Wandering, Lost in Music


Among the many who were working out at “The J” Friday morning, I was surely the only one listening to Dvorak’s 8th Symphony. How I love that work! I think there should be a law somewhere that every time Dvorak’s 9th (“New World”) is played, the 8th must be played as well. It well deserves an equal hearing.
Last week we ordered a CD of Andrew Lloyd Webber’s musical, Cats. My wife and I and our daughters share a long and happy history with Webber’s marvelous music and dance interpretations of T.S. Eliot’s poems. When we received a Barnes and Noble gift card for Christmas we decided it was time to retire our cassette tape of the original cast performance. Cats is a joyous celebration of unique individuality and community cohesion, and even has a simple and important story line (which people often miss). I listened to the CD Friday night, and smiled and smiled and smiled. Lots of good Memory there. Thanks, all you Jellicle Cats!

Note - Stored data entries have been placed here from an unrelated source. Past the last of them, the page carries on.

Inductive InsFact : Type :=
| InsContains (origin : Origin) (loan : Loan)
| PotentialError (loan : Loan) (point : Point)
| PotentialSubsetError (origin1 origin2 : Origin).

Section Rule.
Context (ctx : Context_ Origin Loan Point).

(** The rules in the comments of [location_insensitive::compute]. *)
Inductive ins_rule : list InsFact -> InsFact -> Prop :=
| ins_issued origin loan point : (origin, loan, point) ∈ c_loan_issued_at ctx -> ins_rule [] (InsContains origin loan)
| ins_placeholder origin loan : (loan, origin) ∈ c_placeholder_loan ctx -> ins_rule [] (InsContains origin loan)
| ins_subset origin1 origin2 point loan : (origin1, origin2, point) ∈ c_subset_base ctx -> ins_rule [InsContains origin1 loan] (InsContains origin2 loan)
| ins_error origin loan point : (origin, point) ∈ c_origin_live_on_entry ctx -> (loan, point) ∈ c_loan_invalidated_at ctx -> ins_rule [InsContains origin loan] (PotentialError loan point)
| ins_subset_error origin1 origin2 loan1 : (loan1, origin1) ∈ c_placeholder_loan ctx -> (origin2, tt) ∈ c_placeholder_origin ctx -> (origin2, loan1) ∉ c_known_contains ctx -> origin2 <> origin1 ->
    ins_rule [InsContains origin2 loan1] (PotentialSubsetError origin1 origin2).

Definition ins_model : InsFact -> Prop := derives ins_rule keep_all.

Lemma ins_finite : finite_set ins_model.
Proof.
  set (Os := (c_loan_issued_at ctx).*1.*1 ++ (c_placeholder_loan ctx).*2 ++ (c_subset_base ctx).*1.*2). set (Ls := (c_loan_issued_at ctx).*1.*2 ++ (c_placeholder_loan ctx).*1). set (Pts := (c_origin_live_on_entry ctx).*2).
  pose proof (finite_or _ _ (finite_map (uncurry InsContains) _ (finite_pairs Os Ls)) (finite_or _ _ (finite_map (uncurry PotentialError) _ (finite_pairs Ls Pts)) (finite_map (uncurry PotentialSubsetError) _ (finite_pairs Os Os)))) as HU. apply (finite_sub _ _ HU).
  assert (HOs : forall x, x ∈ (c_loan_issued_at ctx).*1.*1 \/ x ∈ (c_placeholder_loan ctx).*2 \/ x ∈ (c_subset_base ctx).*1.*2 -> x ∈ Os) by (intros x; unfold Os; by rewrite !elem_of_app).
  assert (HLs : forall x, x ∈ (c_loan_issued_at ctx).*1.*2 \/ x ∈ (c_placeholder_loan ctx).*1 -> x ∈ Ls) by (intros x; unfold Ls; by rewrite !elem_of_app).
  assert (HPts : forall x, x ∈ (c_origin_live_on_entry ctx).*2 -> x ∈ Pts) by done. clearbody Os Ls Pts.
  assert (HS : forall f, ins_model f -> match f with InsContains a b => a ∈ Os /\ b ∈ Ls | PotentialError a b => a ∈ Ls /\ b ∈ Pts | PotentialSubsetError a b => a ∈ Os /\ b ∈ Os end).
  { induction 1 as [prems g Hr _ _ Hin]. destruct Hr as [a b c Hx|a b Hx|a b c d Hx|a b c Hx _|a b c Hx _ _ _];
      try (pose proof (Hin _ (list_elem_of_here _ _)) as [Hin1 Hin1']); clear Hin; apply elem_of_pair_proj in Hx as [Hx1 Hx2]; try (apply elem_of_pair_proj in Hx1 as [Hx1 Hx3]); auto 10. }
  intros f Hf%HS. destruct f as [a b|a b|a b]; [left|right; left|right; right]; by exists (a, b).
Qed.
End Rule.

Inductive InsRel : Type := IContains | IErrors | ISubset.
Definition ins_tuple (r : InsRel) : Type := match r with IContains => Origin * Loan | IErrors => Loan * Point | ISubset => Origin * Origin end.
#[local] Instance ins_tuple_ord r : Ord (ins_tuple r).
Proof. destruct r; apply _. Defined.
Definition ins_vars (st : InsensitiveVars Origin Loan Point) (r : InsRel) : DVariable (ins_tuple r) :=
  match r with IContains => ins_contains st | IErrors => ins_errors st | ISubset => ins_subset_errors st end.
Definition ins_fact (r : InsRel) : ins_tuple r -> InsFact :=
  match r with IContains => uncurry InsContains | IErrors => uncurry PotentialError | ISubset => uncurry PotentialSubsetError end.
Definition ins_view (f : InsFact) : sigT ins_tuple :=
  match f with InsContains a b => existT IContains (a, b) | PotentialError a b => existT IErrors (a, b) | PotentialSubsetError a b => existT ISubset (a, b) end.

Lemma insensitive_changed_eq (st : InsensitiveVars Origin Loan Point) : insensitive_changed st =
  (any_changed [(changed (ins_contains st)).1; (changed (ins_errors st)).1; (changed (ins_subset_errors st)).1], mkInsensitiveVars (changed (ins_contains st)).2 (changed (ins_errors st)).2 (changed (ins_subset_errors st)).2).
Proof. unfold insensitive_changed. by repeat destruct (changed _). Qed.

Lemma neq_b_true {A} `{Ord A} (a b : A) : negb (eq_b a b) = true <-> a <> b.
Proof. rewrite negb_true_iff, <- not_true_iff_false, eq_b_true. done. Qed.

Wednesday afternoon I attended the first in a four-week series of presentations about three composers and one composition. Donald Rosenberg, a Plain Dealer classical music critic, is lecturing about about and playing examples from Wagner, Verdi, Britten, and Stravinsky’s Rite of Spring. It’s part of CWRU’s Laura and Alvin Seigal Lifelong Learning Program (that is, it’s for senior citizens). I’ve never been a real Wagner fan, in part because I’ve never gotten into opera as deeply as I’ve gotten into other musical forms. But I learned quite a bit about him and enjoyed the musical samples I heard. How long would it take me to listen to all of his operas should I decide it’s something I want to do?
(A sidebar: I felt younger than most in that crowd; I know it’s a fool’s feeling, but it’s a good one. I was embarrassed by our impatience when the sound system didn’t work just right at the start. You’d have thought we were a room of starving people fighting for the last crust of bread on earth. Do we have to get so demanding just because we get old?)
Finally, Saturday morning I tutored a fifth grade boy who had read a story in school about a Tsar and a Firebird. He had a worksheet he was supposed to fill out, and I was trying to help him without having read the story itself. Sadly, he didn’t know what a “Tsar” was, where the story had taken place, or what a Firebird is/was. I wished I could have pulled out a recording of Stravinsky’s ballet, played it for him, and said, “Now that’s a Firebird!
It’s great to have time to wander the halls of music.